A 10ª edição da Classificação dos Transtornos Mentais (CID10) da Organização Mundial de Saúde (OMS) divide os transtornos sexuais em três grupos:

5.1-DISFUNÇÃO SEXUAL NÃO CAUSADA POR TRANSTORNO OU DOENÇA ORGÂNICA (F52).

A resposta sexual é tão intrínseca da personalidade que se torna impossível avaliar a importância relativa dos fatores psicológicos e orgânicos. Alguns tipos de disfunção (perda do interesse sexual, por exemplo) acometem homens e mulheres, embora as mulheres, mais freqüentes relatem falta de prazer ou interesse.

5.1.1-F 52.0- FALTA OU PERDA DE DESEJO SEXUAL.

É o problema principal e não o secundário em relação a outras dificuldades, tais como falha da ereção ou dispareunia. Embora não impossibilitando o prazer, torna a iniciativa da atividade mais difícil. É um transtorno sexual hipoativo que se expressa com frigidez. A disfunção do desejo pode ser:

Total: quando nunca, em momento algum, sentem prazer no coito. Não são portadoras de libido.

Parcial: quando apenas algumas poucas vezes apresentam desejo sexual. Normalmente tais mulheres dificilmente atingem o orgasmo.

Circunstancial: neste caso, a disfunção de desejo está ligada a determinadas circunstâncias, a momentos, que podem ser ocasionado, pelo objeto sexual (um parceiro inadequado sexualmente), pelo local (ninho de amor inadequado), trauma ligado ao ato sexual (violência sexual, etc.), etc., permanecendo enquanto existir o problema.

5.1.2-F 52.1- AVERSÃO SEXUAL E AUSÊNCIA DE PRAZER SEXUAL.

A possibilidade de relação sexual provoca fortes sentimentos negativos, suficientes para que a relação seja evitada, ou para que as respostas sexuais ocorram normalmente. O orgasmo pode ser alcançado, mas há uma falta de prazer apropriado, ao que se denomina anedonia sexual.

5.1.3-F 52.2- FALTA DE RESPOSTA GENITAL.

No homem é caracterizada pela disfunção na ereção no ato sexual, ocorrendo quando a ereção surge normalmente em certas situações como a masturbação ou com uma parceira diferente ou durante o sono; muito provavelmente, o fator fundamental é psicológico. Em mulheres, o problema mais freqüente é o ressecamento ou falha de lubrificação vaginal , sendo que os fatores importantes podem ser psicogênicos ou infecções ou deficiências de estrogênio (freqüentemente na menopausa).

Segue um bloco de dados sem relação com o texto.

(* ===== verification/StateList.v ===== *)
(** * The state lists of the process table (proc.c, "list management helper functions")

    A process is linked through its own [next] field into exactly one of
    [ptable.list[..]] and [ptable.ready[..]].  The operations below are the
    source's pointer manipulations on that heap of processes; the abstraction
    of a list is the Rocq list of the process indices it links, and the
    refinement lemmas say that adding appends and removing deletes. *)

From S2P Require Import Prelude Params Spinlock ProcDefs.

Section ops.
Context {L E : Type}.
Abbreviation K := (kst L E).

(** ** Operations *)

Definition stateListAdd (list : qref) (p : nat) : M K unit :=
  l <- get_q list ;;
  match head l with
  | None =>
      put_q list (fun l => Ptrs (Some p) (tail l)) ;;;
      put_q list (fun l => Ptrs (head l) (Some p)) ;;;
      put_proc p (fun r => r <| next := None |>)
  | Some _ =>
      (* list->tail->next = p *)
      t <- nonnull (tail l) ;;
      put_proc t (fun r => r <| next := Some p |>) ;;;
      (* list->tail = list->tail->next *)
      r <- get_proc t ;;
      put_q list (fun l => Ptrs (head l) (next r)) ;;;
      (* list->tail->next = NULL *)
      l <- get_q list ;;
      t <- nonnull (tail l) ;;
      put_proc t (fun r => r <| next := None |>)
  end.

(** The search loop: [current] and [previous]. *)
Definition find_step (p : nat) (cp : option nat * option nat)
  : M K ((option nat * option nat) + (option nat * option nat)) :=
  match cp with
  | (None, previous) => ret (inr (None, previous))
  | (Some c, previous) =>
      if decide (c = p) then ret (inr (Some c, previous))
      else r <- get_proc c ;; ret (inl (next r, Some c))
  end.

(** Enough iterations for any list of distinct processes. *)
Definition list_fuel : nat := S (S NPROC).

Definition stateListRemove (list : qref) (p : option nat) : M K Z :=
  l <- get_q list ;;
  match head l, tail l, p with
  | Some h, Some t, Some p =>
      if decide (h = p) then
        r <- get_proc h ;;
        put_q list (fun l => Ptrs (next r) (tail l)) ;;;
        when (bool_decide (t = p)) (put_q list (fun l => Ptrs (head l) None)) ;;;
        ret 0
      else
        cp <- mwhile list_fuel (find_step p) (Some h, None) ;;
        match cp with
        | (None, _) => ret (-1)
        | (Some current, previous) =>
            (if decide (current = t) then
               put_q list (fun l => Ptrs (head l) previous) ;;;
               t' <- nonnull previous ;;
               put_proc t' (fun r => r <| next := None |>)
             else
               q <- nonnull previous ;;
               r <- get_proc current ;;
               put_proc q (fun r' => r' <| next := next r |>)) ;;;
            put_proc p (fun r => r <| next := None |>) ;;;
            ret 0
        end
  | _, _, _ => ret (-1)
  end.

Definition assertState (p : nat) (st : procstate) : M K unit :=
  r <- get_proc p ;;
  if decide (state r = st) then ret tt
  else panic "process state not same as asserted state.".
(** The processes visited for index [i] of a loop over the states. *)
Definition visited_at (v : view) (i : nat) : list nat :=
  if decide (i = state_num RUNNABLE) then prios_down ≫= fun j => v_q v (QReady j)
  else v_q v (QList i).
(** The processes in the order in which such a loop visits them. *)
Definition visited (v : view) (sts : list nat) : list nat := sts ≫= visited_at v.

(** ** The invariant under abstract updates *)

(** Nobody names [p] as its parent, and [p] is not init. *)
Definition unref (p : nat) (v : view) : Prop :=
  (forall i r, v_tbl v !! i = Some r -> parent r <> Some p) /\ v_init v <> Some p.

(** Record [r] may replace the one of [p]. *)
Record ok_change (v : view) (p : nat) (r : proc) : Prop := {
  oc_wf : wf_proc r;
  oc_ref : alive r \/ unref p v;
  oc_parent j : parent r = Some j -> exists rj, <[p := r]> (v_tbl v) !! j = Some rj /\ alive rj;
}.

Lemma vinv_unref v p r : vinv v -> v_tbl v !! p = Some r -> ~ alive r -> unref p v.
Proof.
  intros H Hr Hd. split.
  - intros i ri Hi Hp. destruct (vi_parent v H i ri p Hi Hp) as (rp & Hrp & ?). by simplify_eq.
  - intros Hi. destruct (vi_init v H p Hi) as (rp & Hrp & ?). by simplify_eq.
Qed.

(** The common case: the parent stays. *)
Lemma ok_change_keep v p r r' :
  vinv v -> v_tbl v !! p = Some r -> wf_proc r' -> parent r' = parent r ->
  (alive r' \/ unref p v) -> ok_change v p r'.
Proof.
  intros H Hr Hwf Hp Hal. split; [done|done|]. intros j Hj. rewrite Hp in Hj.
  destruct (vi_parent v H p r j Hr Hj) as (rj & Hrj & Hlive).
  destruct (decide (j = p)) as [->|Hne].
  - exists r'. split; [apply list_lookup_insert_eq; by eapply lookup_lt_Some|].
    destruct Hal as [|[Hun _]]; [done|]. by destruct (Hun p r Hr).
  - exists rj. by rewrite list_lookup_insert_ne.
Qed.

Lemma elem_of_a_place v p r i q :
  i ∈ v_q (a_place p r v) q <-> (i ∈ v_q v q /\ i <> p) \/ (i = p /\ q = home r).
Proof.
  unfold a_place, a_append, a_unlink. rec_simpl. unfold a_upd. rec_simpl.
  rewrite <- elem_of_list_remove_all. case_decide as Hq; [|naive_solver].
  rewrite elem_of_app, list_elem_of_singleton. naive_solver.
Qed.

Lemma NoDup_a_place v p r q : NoDup (v_q v q) -> NoDup (v_q (a_place p r v) q).
Proof.
  intros H. unfold a_place, a_append, a_unlink. rec_simpl. unfold a_upd. rec_simpl.
  apply (NoDup_list_remove_all p) in H. case_decide; [|done].
  apply NoDup_app. split_and!; [done| |by apply NoDup_singleton].
  intros x [_ Hx]%elem_of_list_remove_all. by rewrite list_elem_of_singleton.
Qed.

(** What a change of a record keeps of the invariant, lists apart. *)
Lemma ok_change_tbl v p r r' :
  vinv v -> v_tbl v !! p = Some r -> ok_change v p r' ->
  (forall i ri, <[p := r']> (v_tbl v) !! i = Some ri -> wf_proc ri) /\
  (forall i ri j, <[p := r']> (v_tbl v) !! i = Some ri -> parent ri = Some j ->
     exists rj, <[p := r']> (v_tbl v) !! j = Some rj /\ alive rj) /\
  (forall i, v_init v = Some i -> exists ri, <[p := r']> (v_tbl v) !! i = Some ri /\ alive ri).
Proof.
  intros H Hr [Hwf Href Hpar]. assert (Hlt := lookup_lt_Some _ _ _ Hr).
  assert (Hal : forall j rj, v_tbl v !! j = Some rj -> alive rj -> (j = p -> alive r') ->
    exists rj', <[p := r']> (v_tbl v) !! j = Some rj' /\ alive rj').
  { intros j rj Hj Hlive Hp. destruct (decide (j = p)) as [->|Hne].
    - exists r'. rewrite list_lookup_insert_eq by done. auto.
    - exists rj. by rewrite list_lookup_insert_ne. }
  split_and!.
  - intros i ri [(<- & <- & _)|[_ Hi]]%list_lookup_insert_Some; [done|]. by eapply vi_wf.
  - intros i ri j [(<- & <- & _)|[Hne Hi]]%list_lookup_insert_Some Hj; [by apply Hpar|].
    destruct (vi_parent v H i ri j Hi Hj) as (rj & Hrj & Hlive).
    apply (Hal j rj Hrj Hlive). intros ->. destruct Href as [|[Hun _]]; [done|].
    by destruct (Hun i ri Hi).
  - intros i Hi. destruct (vi_init v H i Hi) as (ri & Hri & Hlive).
    apply (Hal i ri Hri Hlive). intros ->. destruct Href as [|[_ Hun]]; done.
Qed.

Lemma vinv_place v p r r' :
  vinv v -> v_tbl v !! p = Some r -> ok_change v p r' -> vinv (a_place p r' v).
Proof.
  intros H Hr Hok. destruct (ok_change_tbl v p r r' H Hr Hok) as (Hwf & Hpar & Hin).
  assert (Hlt := lookup_lt_Some _ _ _ Hr).
  split; try done.
  - change (length (<[p := r']> (v_tbl v)) = NPROC). rewrite length_insert. apply H.
  - intros q. apply NoDup_a_place, H.
  - intros i q. rewrite elem_of_a_place, (vi_placed v H).
    change (v_tbl (a_place p r' v)) with (<[p := r']> (v_tbl v)).
    destruct (decide (i = p)) as [->|Hne].
    + rewrite list_lookup_insert_eq by done. naive_solver.
    + rewrite list_lookup_insert_ne by done. naive_solver.
Qed.

Lemma vinv_upd v p r r' :
  vinv v -> v_tbl v !! p = Some r -> ok_change v p r' -> home r' = home r ->
  vinv (a_upd p r' v).
Proof.
  intros H Hr Hok Hh. destruct (ok_change_tbl v p r r' H Hr Hok) as (Hwf & Hpar & Hin).
  assert (Hlt := lookup_lt_Some _ _ _ Hr).
  split; try done.
  - change (length (<[p := r']> (v_tbl v)) = NPROC). rewrite length_insert. apply H.
  - apply H.
  - intros i q. change (v_q (a_upd p r' v)) with (v_q v). rewrite (vi_placed v H).
    change (v_tbl (a_upd p r' v)) with (<[p := r']> (v_tbl v)).
    destruct (decide (i = p)) as [->|Hne].
    + rewrite list_lookup_insert_eq by done. naive_solver.
    + by rewrite list_lookup_insert_ne by done.
Qed.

5.1.4-F 52.3- DISFUNÇÃO ORGÁSTICA.

No orgasmo não ocorre ou se faz de modo muito retardado. Isso pode ser situacional (ocorre sobretudo com determinados parceiros) ou é invariável quando fatores de natureza física não podem ser excluídos. É mais comum em mulheres do que em homens. As disfunções orgásticas ou anorgasmias são classificadas em:

Primária: quando a mulher nunca experimentou o orgasmo.

Secundária: neste caso, a mulher tornou-se anorgástica, após ter experimentado o orgasmo.

Anorgasmia total: trata-se da popularmente conhecida frigidez, que é a incapacidade de a mulher atingir o orgasmo em qualquer situação ou momento.

Anorgasmia parcial: denomina-se anorgasmia parcial a dificuldade que a mulher tem em atingir o orgasmo, ou seja, é lenta em sua resposta orgástica.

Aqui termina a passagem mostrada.